Apple Watch Series 5 – specyfikacja techniczna

Wymiary44 x 38 x 10.7 mm
Waga47.8 g
MateriałySzkło z przodu (kryształ szafirowy), ceramiczne/szafirowe plecy, ramka ze stali nierdzewnej
WyświetlaczRetina LTPO OLED, 1,78 cala, 448 x 368 pikseli
Pamięć32 GB
BateriaDo 18h na jednym ładowaniu
Wodoodporność50m

Zegarek z jabłkiem – nie do zadań ekstremalnych

Ale w swojej drugiej pracy, kiedy spędzałam w weekendy ponad siedem godzin na stoku narciarskim jako instruktorka, Apple Watch przydawał mi się bardzo. Niemożliwe wręcz było, aby przy każdym połączeniu czy powiadomieniu szukać telefonu, zagrzebanego gdzieś w wielkich kieszeniach puchowych kurtek, które zdają się nie mieć dna. Z pomocą przychodził smartwatch, który pomagał mi na bieżąco sortować telefony i wiadomości na niecierpiące zwłoki i te, które mogą poczekać. Ale nie był to sprzęt idealny – kiedy spędzałam długie godziny nawet przy -5℃ (a bywały i takie dni z wartościami poniżej -16℃) okazywało się, że jedyne, na co mogę liczyć, to komunikat o zbyt niskiej temperaturze i konieczności unormowania jej, aby Apple Watch działał prawidłowo. Był to dla mnie pierwszy sygnał, że nie jest to sprzęt do zadań specjalnych.

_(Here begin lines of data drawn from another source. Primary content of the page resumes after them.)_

(** Over all verified renderings the verdicts are the nullable-most: the
    analysis fails exactly when a rendering does not parse, with the error of
    the first one; otherwise a column of the first rendering is nullable exactly
    when some rendering finds it nullable, and what stays non-null keeps the
    verdict and the reason of the first. *)
Theorem nullable_most_exact rs descs :
  (forall e, AnalyzeAllVerdicts fe rs descs cat overrides = Err e <->
     exists pre r d post, zip rs descs = pre ++ (r, d) :: post /\ Forall parses pre /\ Parse fe (RSQL r) = Err e) /\
  (forall out, AnalyzeAllVerdicts fe rs descs cat overrides = Ok out ->
     match rendering_verdicts <$> zip rs descs with
     | [] => out = []
     | base :: ls => nullable_most base ls out
     end).
Proof.
  unfold AnalyzeAllVerdicts. split.
  - intros e. rewrite <- (analyze_all_err (zip rs descs) None e). destruct (analyze_all _ _ _ _ _); cbn; naive_solver.
  - destruct (zip rs descs) as [|[r d] pairs] eqn:Ez; [intros out [= <-]; done|]. intros out Hout.
    assert (Forall parses ((r, d) :: pairs)) as Hp.
    { destruct (analyze_all fe cat overrides ((r, d) :: pairs) None) as [o|e] eqn:E; [|done]. apply list.Forall_forall. intros [r' d'] Hin.
      unfold parses. destruct (Parse fe (RSQL r')) as [t|e] eqn:Et; [by exists t|exfalso].
      assert (exists e', analyze_all fe cat overrides ((r, d) :: pairs) None = Err e') as [e' E']; [|congruence].
      clear E Hout. revert Hin. generalize (@None (list Verdict)). generalize ((r, d) :: pairs). intros l. induction l as [|[r0 d0] l IH]; intros o' Hin; [by apply elem_of_nil in Hin|].
      cbn [analyze_all]. destruct (Parse fe (RSQL r0)) as [t0|e0] eqn:E0; cbn [rbind]; [|by exists e0].
      apply elem_of_cons in Hin as [[= -> ->]|Hin]; [congruence|by apply IH]. }
    inversion_clear Hp as [|? ? [t Ht] Hp']. cbn [fst] in Ht. cbn [analyze_all] in Hout. rewrite Ht in Hout. cbn [rbind] in Hout.
    set (n := default [] _) in *. cbn [fmap list_fmap]. assert (rendering_verdicts (r, d) = n) as -> by (unfold rendering_verdicts; cbn; by rewrite Ht).
    destruct (analyze_all_ok pairs n [] n Hp') as (out' & E & H).
    { split; [done|]. intros c v Hc. split; [|done]. split.
      - intros Hv. exists n, v. split; [by left|done].
      - intros (l & v' & ->%list_elem_of_singleton & Hc' & Hv). congruence. }
    rewrite E in Hout. cbn in Hout. injection Hout as <-. done.
Qed.
End renderings.

(** ** NullabilityGuards

    Guarded fragments never narrow: what an optional fragment introduces makes
    no column non-null.  It can widen, through the tables it mentions. *)

Section erase.
Context (maxR : Rendering) (cut : list TableRef -> list TableRef).

(** A statement without what its optional fragments introduce, at all levels:
    the relations in them and the conjuncts outside the skeleton, and whatever
    [cut] takes out of the lists of all mentioned tables. *)
Fixpoint erase (t : Tree) : Tree :=
  match t with
  | mkTree id n k rels deep refs items wl hl ol don lock ties setop branches ds cs prov gs gb nn cu cd nd vt =>
      mkTree id n k (base.filter (fun rel => isGuarded maxR (RLoc rel) = false) rels) (cut deep) refs items wl hl ol don lock ties setop branches
        (map (fun d => match d with mkSubRel a s u => mkSubRel a s (erase u) end) ds)
        (map (fun c => match c with mkCTEDef a r (Some u) p => mkCTEDef a r (Some (erase u)) p | mkCTEDef a r None p => mkCTEDef a r None p end) cs)
        prov gs gb (base.filter (fun cr => inSkeleton maxR (CRLoc cr) = true) nn) cu cd nd vt
  end.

I już wtedy nagminne powiadomienia dotyczące „wszystkiego” były dla mnie czymś nie do końca akceptowalnym (tak, wiem, można je wyłączyć). Tak jak w poniższym TikToku:

I myślę, że gdyby nie pewna zmiana w moim życiu, z Apple Watcha nigdy bym nie zrezygnowała, bo spełniał on swoje zadanie towarzysza codziennego życia całkiem dobrze. Moje potrzeby zmieniły się jednak, kiedy zaczęłam przygodę z bieganiem.

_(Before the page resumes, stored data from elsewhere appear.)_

(* ===== verification/Lines.v ===== *)
(** * Lines

    The places of a source: [LineMap] and the rendering of reports in
    [internal/diagnostics/diagnostics.go], and the positions of the language
    server in [internal/lsp/position.go].  An offset is any [int]; the bytes are
    any bytes, UTF-8 or not. *)

From S2P Require Import Prelude Dialect Template Diagnostics.

(** ** [unicode/utf8] and [unicode/utf16] *)

Definition byte_in (lo hi : N) (c : ascii) : bool := (lo <=? N_of_ascii c)%N && (N_of_ascii c <=? hi)%N.
Definition continuation (c : ascii) : bool := byte_in 0x80 0xBF c.
Definition low6 (c : ascii) : N := N.land (N_of_ascii c) 0x3F.

Definition RuneError : N := 0xFFFD.

(** [utf8.DecodeRune]: the rune and its length; an error has length 1. *)
Definition DecodeRune (s : bytes) : N * nat :=
  match s with
  | [] => (RuneError, 0)
  | c0 :: s1 =>
      if byte_in 0x00 0x7F c0 then (N_of_ascii c0, 1)
      else
        match s1 with
        | c1 :: s2 =>
            if byte_in 0xC2 0xDF c0 && continuation c1 then (N.lor (N.shiftl (N.land (N_of_ascii c0) 0x1F) 6) (low6 c1), 2)
            else
              match s2 with
              | c2 :: s3 =>
                  let second :=
                    if byte_in 0xE0 0xE0 c0 then byte_in 0xA0 0xBF c1
                    else if byte_in 0xED 0xED c0 then byte_in 0x80 0x9F c1
                    else byte_in 0xE1 0xEF c0 && continuation c1 in
                  if second && continuation c2 then
                    (N.lor (N.shiftl (N.land (N_of_ascii c0) 0x0F) 12) (N.lor (N.shiftl (low6 c1) 6) (low6 c2)), 3)
                  else
                    match s3 with
                    | c3 :: _ =>
                        let second :=
                          if byte_in 0xF0 0xF0 c0 then byte_in 0x90 0xBF c1
                          else if byte_in 0xF4 0xF4 c0 then byte_in 0x80 0x8F c1
                          else byte_in 0xF1 0xF3 c0 && continuation c1 in
                        if second && continuation c2 && continuation c3 then
                          (N.lor (N.shiftl (N.land (N_of_ascii c0) 0x07) 18)
                             (N.lor (N.shiftl (low6 c1) 12) (N.lor (N.shiftl (low6 c2) 6) (low6 c3))), 4)
                        else (RuneError, 1)
                    | [] => (RuneError, 1)
                    end
              | [] => (RuneError, 1)
              end
        | [] => (RuneError, 1)
        end
  end.

(** [utf8.RuneCount]; fuel: a rune takes a byte. *)
Fixpoint rune_count (fuel : nat) (s : bytes) : nat :=
  match fuel, s with
  | S f, _ :: _ => S (rune_count f (drop (DecodeRune s).2 s))
  | _, _ => 0
  end.
Definition RuneCount (s : bytes) : nat := rune_count (length s) s.

(** [utf16.RuneLen]; -1 for what is no code point. *)
Definition RuneLen (r : N) : Z :=
  if (r <? 0xD800)%N || ((0xE000 <=? r)%N && (r <? 0x10000)%N) then 1
  else if (0x10000 <=? r)%N && (r <=? 0x10FFFF)%N then 2 else -1.

(** [sort.Search]: binary search; fuel: the interval shrinks. *)
Fixpoint search_loop (fuel : nat) (f : nat -> bool) (i j : nat) : nat :=
  match fuel with
  | O => i
  | S fuel =>
      if Nat.ltb i j then
        let h := (i + j) / 2 in
        if f h then search_loop fuel f i h else search_loop fuel f (h + 1) j
      else i
  end.
Definition Search (n : nat) (f : nat -> bool) : nat := search_loop n f 0 n.

(** ** The line index *)

Record LineMap := mkLineMap { lm_starts : list nat; lm_n : nat }.

Definition line_start (i : nat) (c : ascii) : list nat := if c =b c_lf then [i + 1] else [].
Definition NewLineMap (src : bytes) : LineMap := mkLineMap (0 :: concat (imap line_start src)) (length src).

(** The two clamps of an offset. *)
Definition clamp (n : nat) (off : Z) : nat := Z.to_nat (Z.min off (Z.of_nat n)).

Definition LineMap_LineCol (m : LineMap) (off : Z) : result IndexPanic (nat * nat) :=
  let off := clamp (lm_n m) off in
  let i := Search (length (lm_starts m)) (fun i => match lm_starts m !! i with Some s => Nat.ltb off s | None => false end) in
  match i with
  | O => Err IndexOutOfRange
  | S idx =>
      match lm_starts m !! idx with
      | Some s => Ok (idx + 1, off - s + 1)
      | None => Err IndexOutOfRange
      end
  end.

Definition LineCol (src : bytes) (off : Z) : result IndexPanic (nat * nat) := LineMap_LineCol (NewLineMap src) off.

Definition LineStartOffset (m : LineMap) (line0 : Z) : nat :=
  let line0 := Z.to_nat line0 in
  match lm_starts m !! line0 with Some s => s | None => lm_n m end.

(** ** Excerpts *)

Definition excerptFullMaxBytes : nat := 320.
Definition excerptCtxRunes : nat := 48.
Definition excerptMaxCaretRunes : nat := 160.

Section source.
Context (src : bytes).

Definition byte_is (p : ascii -> bool) (i : nat) : bool := match src !! i with Some c => p c | None => false end.

(** The inner loops: over continuation bytes. *)
Fixpoint back_continuation (pos lo : nat) : nat :=
  match pos with
  | O => O
  | S pos' => if Nat.ltb lo pos && byte_is continuation pos then back_continuation pos' lo else pos
  end.
Fixpoint fwd_continuation (fuel pos hi : nat) : nat :=
  match fuel with
  | O => pos
  | S f => if Nat.ltb pos hi && byte_is continuation pos then fwd_continuation f (S pos) hi else pos
  end.

Fixpoint backRunes (n pos lo : nat) : nat :=
  match n with
  | O => pos
  | S n => if Nat.ltb lo pos then backRunes n (back_continuation (pos - 1) lo) lo else pos
  end.
Fixpoint fwdRunes (n pos hi : nat) : nat :=
  match n with
  | O => pos
  | S n => if Nat.ltb pos hi then fwdRunes n (fwd_continuation (hi - pos) (S pos) hi) hi else pos
  end.

Definition ellipsis : bytes := ["226"; "128"; "166"]%char.

(** The excerpt's text, the padding and the length of the caret line. *)
Definition excerptLine (lineStart lineEnd start capEnd : nat) : bytes * nat * nat :=
  if Nat.leb (lineEnd - lineStart) excerptFullMaxBytes then
    (slice src lineStart lineEnd, RuneCount (slice src lineStart start), Nat.max (RuneCount (slice src start capEnd)) 1)
  else
    let caretEnd := fwdRunes excerptMaxCaretRunes start capEnd in
    let winStart := backRunes excerptCtxRunes start lineStart in
    let winEnd := fwdRunes excerptCtxRunes caretEnd lineEnd in
    let cut := Nat.ltb lineStart winStart in
    ((if cut then ellipsis else []) ++ slice src winStart winEnd ++ (if Nat.ltb winEnd lineEnd then ellipsis else []),
     (if cut then 1 else 0) + RuneCount (slice src winStart start),
     Nat.max (RuneCount (slice src start caretEnd)) 1).

(** The bounds of the line around an offset. *)
Fixpoint line_begin (pos : nat) : nat :=
  match pos with
  | O => O
  | S pos' => if byte_is (fun c => c =b c_lf) pos' then pos else line_begin pos'
  end.
Fixpoint line_end (fuel pos : nat) : nat :=
  match fuel with
  | O => pos
  | S f => if Nat.ltb pos (length src) && negb (byte_is (fun c => c =b c_lf) pos) then line_end f (S pos) else pos
  end.

(** ** Rendering

    [fmt.Sprintf] makes the message and the hint of a report. *)
Section render.
Context (Sprintf : bytes -> list Arg -> bytes).

Definition Severity_String (s : Severity) : bytes := bs match s with Warning => "warning" | Error => "error" end.
Definition dec (n : nat) : bytes := FormatUint (N.of_nat n) 10.
Definition Message (d : Diagnostic) : bytes := Sprintf (DFormat d) (DArgs d).
Definition Hint (d : Diagnostic) : bytes := match DHint d with ([], []) => [] | (f, args) => Sprintf f args end.

Definition headline (d : Diagnostic) (line col : nat) : bytes :=
  SFile (DSpan d) ++ bs ":" ++ dec line ++ bs ":" ++ dec col ++ bs ": " ++ Severity_String (DSeverity d)
  ++ bs "[" ++ DCode d ++ bs "]: " ++ Message d.
Definition help (d : Diagnostic) : bytes := match Hint d with [] => [] | h => c_lf :: bs "help: " ++ h end.

Definition RenderWith (d : Diagnostic) (lm : LineMap) : result IndexPanic bytes :=
  let! '(line, col) := LineMap_LineCol lm (Z.of_nat (SStart (DSpan d))) in
  Ok (headline d line col ++ help d).

(** The span is clamped into the source first. *)
Definition RenderExcerptWith (d : Diagnostic) (lm : LineMap) : result IndexPanic bytes :=
  let start := Nat.min (SStart (DSpan d)) (length src) in
  let end_ := Nat.min (Nat.max (SEnd (DSpan d)) start) (length src) in
  let d := mkDiagnostic (DCode d) (DSeverity d) (mkSpan (SFile (DSpan d)) start end_) (DFormat d) (DArgs d) (DHint d) in
  if Nat.leb (length src) start then RenderWith d lm
  else
    let! '(line, col) := LineMap_LineCol lm (Z.of_nat start) in
    let lineStart := line_begin start in
    let lineEnd := line_end (length src) start in
    let spanEnd := if Nat.ltb lineEnd end_ || Nat.leb end_ start then start + 1 else end_ in
    let '(lineText, prefixRunes, caretRunes) := excerptLine lineStart lineEnd start (Nat.min lineEnd spanEnd) in
    let pad := repeat " "%char (length (dec line)) in
    Ok (headline d line col ++ [c_lf] ++ pad ++ bs " |" ++ [c_lf] ++ dec line ++ bs " | " ++ lineText ++ [c_lf]
        ++ pad ++ bs " | " ++ repeat " "%char prefixRunes ++ repeat "^"%char caretRunes ++ help d).

Definition Render (d : Diagnostic) : result IndexPanic bytes := RenderWith d (NewLineMap src).
Definition RenderExcerpt (d : Diagnostic) : result IndexPanic bytes := RenderExcerptWith d (NewLineMap src).
End render.

(** ** Positions of the language server

    [uint32] values wrap. *)
Definition u32 (n : N) : N := N.modulo n (2 ^ 32).

Record Position := mkPosition { PLine : N; PCharacter : N }.

(** The code units of the runes from [i] up to [off]; fuel: a rune takes a byte. *)
Fixpoint units_loop (fuel i off : nat) (units : N) : N :=
  match fuel with
  | O => units
  | S f =>
      if Nat.ltb i off then
        let '(r, size) := DecodeRune (drop i src) in
        units_loop f (i + size) off (u32 (units + Z.to_N (RuneLen r mod 2 ^ 32)))
      else units
  end.

Definition position (off : Z) : result IndexPanic Position :=
  let off := clamp (length src) off in
  let! '(line, col) := LineMap_LineCol (NewLineMap src) (Z.of_nat off) in
  Ok (mkPosition (u32 (N.of_nat (line - 1))) (units_loop (length src) (off - (col - 1)) off 0)).

Fixpoint offset_loop (fuel i : nat) (units target : N) : nat :=
  match fuel with
  | O => i
  | S f =>
      if Nat.ltb i (length src) && negb (byte_is (fun c => c =b c_lf) i) && (units <? target)%N then
        let '(r, size) := DecodeRune (drop i src) in
        let u := Z.to_N (RuneLen r mod 2 ^ 32) in
        if (target <? u32 (units + u))%N then i else offset_loop f (i + size) (u32 (units + u)) target
      else i
  end.

Definition offset (pos : Position) : nat :=
  offset_loop (length src) (LineStartOffset (NewLineMap src) (Z.of_N (PLine pos))) 0 (PCharacter pos).

Record Range_ := mkRange { RgStart : Position; RgEnd : Position }.

Definition spanRange (start end_ : Z) : result IndexPanic Range_ :=
  let start := Z.of_nat (clamp (length src) start) in
  let end_ := if Z.leb end_ start then (start + 1)%Z else end_ in
  let! s := position start in
  let! e := position end_ in
  Ok (mkRange s e).
End source.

Niedzielne bieganie z Apple Watchem

Chęć posiadania zegarka dostosowanego lepiej do uprawiania sportów, szczególnie tych wydolnościowych, nie pojawiła się od razu. Kiedy byłam „niedzielnym biegaczem”, wiecie, takim jak bohater z amerykańskiego filmu, wstającym codziennie rano, żeby zrobić przebieżkę po Central Parku, nie wiedziałam nawet, czego w Apple Watchu miałoby mi brakować – w końcu po zakończonym treningu miałam dane zebrane w aplikacji Fitness, takie jak średnie tętno, tempo, dystans i przewyższenie: czego chcieć więcej? Jedyne, co było dla mnie niewygodne, to ustawienia powiadomień – informacje o wiadomościach i połączeniach w ciągu regularnego dnia pracy były dla mnie do zniesienia, ale podczas biegania pikający zegarek bardzo mnie denerwował i wybijał z rytmu. Nie wiem, czy na ten moment tylko podczas treningu można było przychodzące powiadomienia wyłączyć. No i ta bateria – jeden dzień od rana do wieczora to było absolutne maksimum tego modelu. A znacie pewnie to uczucie, kiedy zegarek mierzący wszystkie parametry wyłącza się w trakcie treningu? Kilka razy mi się to zdarzyło.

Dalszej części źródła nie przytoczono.